Activity = Which lines run from the one containing "-- by apply medium_ok_delete." to the end of the entries? Copy them exactly, both ends included, and give nothing else.

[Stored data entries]
Lemma commit_settle_marker_flash s f :
  synced o s (cells f) -> powered f = true ->
  exists go_on s' previous_marker f',
    commit_settle_marker s f = ((go_on, s', previous_marker), f')
    /\ recover o (cells f') = active_cell s
    /\ (go_on = false -> budget f = O /\ powered f' = false)
    /\ (go_on = true -> powered f' = true /\ anchored s' (cells f') /\ active_cell s' = active_cell s
         /\ candidate s' = candidate s /\ has_candidate s' = has_candidate s
         /\ storage_faulted s' = false /\ (budget f <= S (budget f'))%nat).
Proof.
  intros Hsy Hp. pose proof Hsy as [Ho Hmed Hact Hmat Hpres Hcand Hfault].
  unfold commit_settle_marker, mbind, M_bind. destruct (has_active s) eqn:Ha.
  - pose proof (synced_active s _ Hsy Ha) as (Hslot & Hgen & Hrec).
    pose proof (settled_marker_ok s _ Hsy Ha) as Hmk.
    destruct (marker_matches_active s) eqn:Hma; cbn [negb].
    + do 4 eexists. split; [done|]. split; [by rewrite Hact; unfold active_cell; rewrite Ha|].
      split; [done|]. intros _. split_and!; try done; try lia.
      constructor; auto; congruence.
    + rewrite Ho.
      destruct (write_and_verify_marker _ f) as [ok f'] eqn:Hw.
      apply write_marker_cases in Hw; [|done|by apply length_encode_marker].
      set (written := <[_ := _]> (cells f)) in Hw.
      assert (stored_marker o written = Some (decoded_marker (active_slot s) (generation (active s)) false 0 0))
        as Hwm by by apply stored_marker_written.
      assert (stored_record o written (slot_key (active_slot s)) = Some (active s)) as Hwr.
      { rewrite <- Hrec. apply stored_record_frame. unfold written.
        rewrite lookup_insert_ne; [done|]. apply not_eq_sym, slot_key_not_marker. }
      assert (recover o written = active_cell s) as Hrw.
      { apply recover_anchored; [by eexists|congruence|done]. }
      destruct Hw as [(-> & Hp' & Hc & Hb)|(-> & Hp' & Hc & Hb)].
      * do 4 eexists. split; [done|]. rewrite Hc. split; [done|]. split; [done|]. intros _.
        split_and!; try done; try lia. constructor; simpl; try done; try congruence.
        -- apply medium_ok_insert; [by apply marker_cell_ok|done].
        -- etransitivity; [|exact Hcand]. apply stored_record_frame. unfold written. by rewrite lookup_insert_ne.
        -- intros _. by eexists.
      * do 4 eexists. split; [done|]. split; [|done].
        destruct Hc as [-> | ->]; [|done]. rewrite Hact. unfold active_cell. by rewrite Ha.
  - destruct (marker_present s) eqn:Hmp.
    + unfold storage_erase, flash_adapter. destruct (flash_mutate _ _ f) as [ok f'] eqn:Hw.
      apply flash_mutate_cases in Hw; [|done].
      assert (recover o (delete DECK_TRANSACTION_STORAGE_ACTIVE_MARKER (cells f)) = None) as Hdel
        by (apply recover_no_marker, lookup_delete_eq).
      destruct Hw as [(-> & Hp' & Hc & Hb & _)|(-> & Hp' & Hc & Hb)].
      * do 4 eexists. split; [done|]. rewrite Hc. unfold active_cell. simpl. rewrite Ha.
        split; [done|]. split; [done|]. intros _.
        split_and!; try done; try lia. constructor; simpl; try done; try congruence.
        -- by apply medium_ok_delete.
        -- etransitivity; [|exact Hcand]. apply stored_record_frame. by rewrite lookup_delete_ne.
        -- intros _. apply lookup_delete_eq.
      * do 4 eexists. split; [done|]. split; [|done].
        rewrite Hc. unfold active_cell, torn_cells. rewrite Ha, decide_True by done. by case_match.
    + do 4 eexists. split; [done|]. rewrite Hact. unfold active_cell. rewrite Ha.
      split; [done|]. split; [done|]. intros _. split_and!; try done; try lia.
      constructor; auto; congruence.
Qed.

Response =
        -- by apply medium_ok_delete.
        -- etransitivity; [|exact Hcand]. apply stored_record_frame. by rewrite lookup_delete_ne.
        -- intros _. apply lookup_delete_eq.
      * do 4 eexists. split; [done|]. split; [|done].
        rewrite Hc. unfold active_cell, torn_cells. rewrite Ha, decide_True by done. by case_match.
    + do 4 eexists. split; [done|]. rewrite Hact. unfold active_cell. rewrite Ha.
      split; [done|]. split; [done|]. intros _. split_and!; try done; try lia.
      constructor; auto; congruence.
Qed.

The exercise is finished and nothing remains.